Creature information
- Grouping: Popular folklore
- Folklore: Celtic

Origin
- Country: Wales
- Details: Horse

= March Malaen =

Evil horse from Celtic folklore associated with the Devil and witchcraft

The March Malaen is cited in Celtic folklore as an evil horse associated with the Devil and witchcraft, whose mythical or historical origins remain obscure. In the 18th century, its tradition was said to be widespread among the Welsh, through a popular expression and the Gallic goddess Andarta.

From 1807, with the publication of Iolo Morganwg's Welsh Triads, March Malaen became a creature of Welsh mythology, and one of the three scourges of the "Isle of Brittany". This reference is repeated in Joseph Loth's 1889 translation of the Mabinogion, according to which the March Malaen came to the kingdom from across the sea on May 1st. It is associated with the tale of Lludd a Llefelys, where, in more recent translations, the first plague fought by King Lludd Llaw Eraint is the arrival of the Corannyeit people.

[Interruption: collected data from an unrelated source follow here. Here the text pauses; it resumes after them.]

(** The tick's spending on [key] stays below [M]. *)
Definition spent_within (key : string) (M : Z) (b : t) : Prop :=
  0 <= default 0 (tick_scheduled b !! key) <= M.

(** the tiers leave room for the ones above them.  Take any run of calls in
    one tick in which the scheduled calls on [key] belong to tiers whose
    ceiling is at most [M]; then, starting within [M], the tick's spending on
    [key] never passes [M], and a call of a higher tier that fits between [M] and its own
    ceiling still gets through the tick's gate. *)
Theorem lower_tiers_leave_headroom key M cs b p fc m :
  M < u32_max ->
  spent_within key M b ->
  Forall (fun c => resource_key (c_resource c) = key -> is_scheduled (c_priority c) = true ->
    c_priority c <> Focused
    /\ tick_ceiling (c_priority c)
         (default MIN_BACKGROUND_TICK_ALLOWANCE (tick_allowance b !! key)) <= M) cs ->
  M + fc <= tick_ceiling p (default MIN_BACKGROUND_TICK_ALLOWANCE (tick_allowance b !! key)) ->
  let b' := fst (admit_all cs b) in
  spent_within key M b' /\ tick_gate key p fc m b' = (b', inl false).
Proof.
  intros HM Hb Hcs Hfc b'.
  set (a := default MIN_BACKGROUND_TICK_ALLOWANCE (tick_allowance b !! key)) in *.
  set (I := fun b => spent_within key M b
                     /\ default MIN_BACKGROUND_TICK_ALLOWANCE (tick_allowance b !! key) = a).
  assert (I b') as [Hs Ha].
  { apply (admit_all_invariant I _ cs b) with (2 := Hcs); [|done].
    intros c b0 Hc [Hb0 Ha0]. split; [|by rewrite admit_call_allowance].
    unfold spent_within. rewrite admit_call_scheduled.
    destruct (admit_call c b0) as [b1 [f|e]] eqn:Hcall; [|done]. cbn [snd].
    destruct (is_scheduled (c_priority c)) eqn:Hp; [|done].
    destruct (decide (resource_key (c_resource c) = key)) as [<-|Hne];
      [rewrite lookup_insert_eq|by rewrite lookup_insert_ne].
    destruct (Hc eq_refl eq_refl) as [Hf Hceil].
    apply granted_within_ceiling in Hcall as [Hpos Hle]; [|done..].
    rewrite Ha0 in Hle. unfold spent_within, sat_add in *.
    assert (default 0 (tick_scheduled b0 !! resource_key (c_resource c)) + f <= M) by lia.
    unfold wrap_add. rewrite Z.mod_small by lia. simpl. lia. }
  split; [done|]. unfold tick_gate. destruct (is_scheduled p); [|done]. rewrite Ha.
  unfold spent_within, sat_add in *. case_match; bool_norm; [lia|done].
Qed.

Lemma lower_tiers_leave_headroom_witness :
  let b := demo_budget 4000 0 in
  let cs := repeat (mkCall Graphql "sweep" Recent 9 0 0) 12 in
  tick_ceiling Recent 100 = 70
  /\ tick_gate "graphql" Sessioned 30 0 (fst (admit_all cs b))
     = (fst (admit_all cs b), inl false).
Proof.
  intros b cs. split; [vm_compute; reflexivity|].
  refine (proj2 (lower_tiers_leave_headroom "graphql" 70 cs b Sessioned 30 0 _ _ _ _)).
  - vm_compute. reflexivity.
  - vm_compute. split; discriminate.
  - repeat constructor; intros; vm_compute; discriminate.
  - vm_compute. discriminate.
Defined.

(** *** A tick without allowance *)

Definition focused_claims_left (t0 tend : Z) (b : t) : Z :=
  claims_left FOCUSED_RESERVE_GAP FOCUSED_RESERVE_BURST t0 tend
    (focused_reserve_next b) (focused_reserve_used b).

(** The tick has no allowance for [key]. *)
Definition dry_tick (key : string) (b : t) : Prop :=
  tick_allowance b !! key = Some 0 /\ 0 <= default 0 (tick_scheduled b !! key).

Lemma tick_ceiling_zero p : tick_ceiling p 0 = 0.
Proof. unfold tick_ceiling. pose proof (as_u32_bounds (fceil (fmul (of_Z 0) (tick_share p)))). lia. Qed.

(** Past a dry tick's gate there is only the focused reserve. *)
Lemma tick_gate_dry key p fc m b :
  dry_tick key b -> is_scheduled p = true -> 1 <= fc ->
  let '(b', r) := claim_focused_reserve p m b in
  exists e, tick_gate key p fc m b = (b', if r then inl true else inr e).
Proof.
  intros [Ha Hs] Hp Hfc. unfold tick_gate. rewrite Hp, Ha. simpl. rewrite tick_ceiling_zero.
  unfold sat_add, u32_max. rewrite (proj2 (Z.ltb_lt _ _)) by lia.
  destruct (claim_focused_reserve p m b) as [b' []]; simpl; [by exists (RemoteLow 0 0)|by eexists].
Qed.

Lemma bucket_gate_reserved p m b : bucket_gate p true m b = (b, None).
Proof. unfold bucket_gate. by rewrite andb_false_r. Qed.

Lemma claim_focused_claims t0 tend p m b b' r :
  t0 <= m < tend ->
  claim_focused_reserve p m b = (b', r) ->
  focused_claims_left t0 tend b' + (if r then 1 else 0) <= focused_claims_left t0 tend b.
Proof.
  intros Hm Hc. destruct (decide (p = Focused)) as [->|Hp].
  - pose proof (claim_focused_burst m b) as H. rewrite Hc in H. simpl in H.
    destruct (burst_step _ _ _ _ _) as [[next used] ok] eqn:Hb. destruct H as (-> & <- & <-).
    by eapply burst_step_claims in Hb.
  - destruct (claim_focused_other _ _ _ _ _ Hc Hp) as [-> ->]. lia.
Qed.

Lemma admit_call_dry t0 tend c b :
  dry_tick (resource_key (c_resource c)) b -> is_scheduled (c_priority c) = true ->
  t0 <= c_mono c < tend ->
  focused_claims_left t0 tend (fst (admit_call c b))
    + (if granted (snd (admit_call c b)) then 1 else 0) <= focused_claims_left t0 tend b
  /\ (granted (snd (admit_call c b)) = true -> c_priority c = Focused).
Proof.
  intros [Ha Hs] Hp Hm. unfold admit_call, admit_at.
  destruct (expire_books (c_wall c) b) as (_ & Ea & Es & _).
  destruct (expire_windows (c_wall c) b) as [_ [W1 W2]].
  set (b0 := expire_circuits (c_wall c) b) in *.
  destruct (secondary_gate _ _ b0) as [b1 o] eqn:Hg.
  pose proof (secondary_gate_frame _ _ _ _ _ Hg) as [].
  pose proof (secondary_gate_focused _ _ _ _ _ Hg) as [V1 V2].
  assert (focused_claims_left t0 tend b1 = focused_claims_left t0 tend b) as Hleft
    by (unfold focused_claims_left; congruence).
  destruct o; [simpl; split; [lia|done]|].
  destruct (primary_circuits b1 !! _); [simpl; split; [lia|done]|].
  destruct (remote_gate _ _ _ _ _); [simpl; split; [lia|done]|].
  pose proof (tick_gate_dry (resource_key (c_resource c)) (c_priority c)
    (forecast (c_class c) (c_default c) b1) (c_mono c) b1) as Ht.
  assert (dry_tick (resource_key (c_resource c)) b1) as Hdry
    by (split; [by rewrite sb_allowance0, Ea|by rewrite sb_scheduled0, Es]).
  specialize (Ht Hdry Hp (forecast_pos _ _ _)).
  destruct (claim_focused_reserve _ _ b1) as [b2 r] eqn:Hc. destruct Ht as [e ->].
  pose proof (claim_focused_claims t0 tend _ _ _ _ _ Hm Hc) as Hclaims.
  destruct r; [|simpl; split; [lia|done]].
  rewrite bucket_gate_reserved. cbn [fst snd granted].
  destruct (commit_frame (resource_key (c_resource c)) (c_class c) (c_priority c)
    (forecast (c_class c) (c_default c) b1) (refill_at (c_mono c) b2)) as (_ & _ & _ & [X1 X2] & _).
  split; [unfold focused_claims_left in *; rewrite X1, X2; simpl; lia|].
  intros _. destruct (decide (c_priority c = Focused)); [done|].
  by destruct (claim_focused_other _ _ _ _ _ Hc n).
Qed.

Nineteenth-century authors, in the midst of the Celtic era, comment on the horse in various ways, suggesting that it could be the Questing Beast of Arthurian legend, that May 1st was feared by the ancient Welsh as the day of the March Malaen's appearance, or that it was the memory of a fomented king. March Malaen is absent from most recent publications.

== Etymology ==
March Malaen is a name from Wales pronounced in Welsh /cy/. According to the Dictionnaire des symboles (Dictionary of symbols), Malaen appears to derive from the Latin malignus. The French Mythological Society translated March Malaen's name as "malignant horse", in 1989.

Several 19th-century authors, including Anatole Le Braz, believe that March Malaen translates as "Malaen's horse", but James Hastings assumes that March meant an evil king, and Malaen something demonic. There is also the older form March Malen, which translates as "the stallion of Malen".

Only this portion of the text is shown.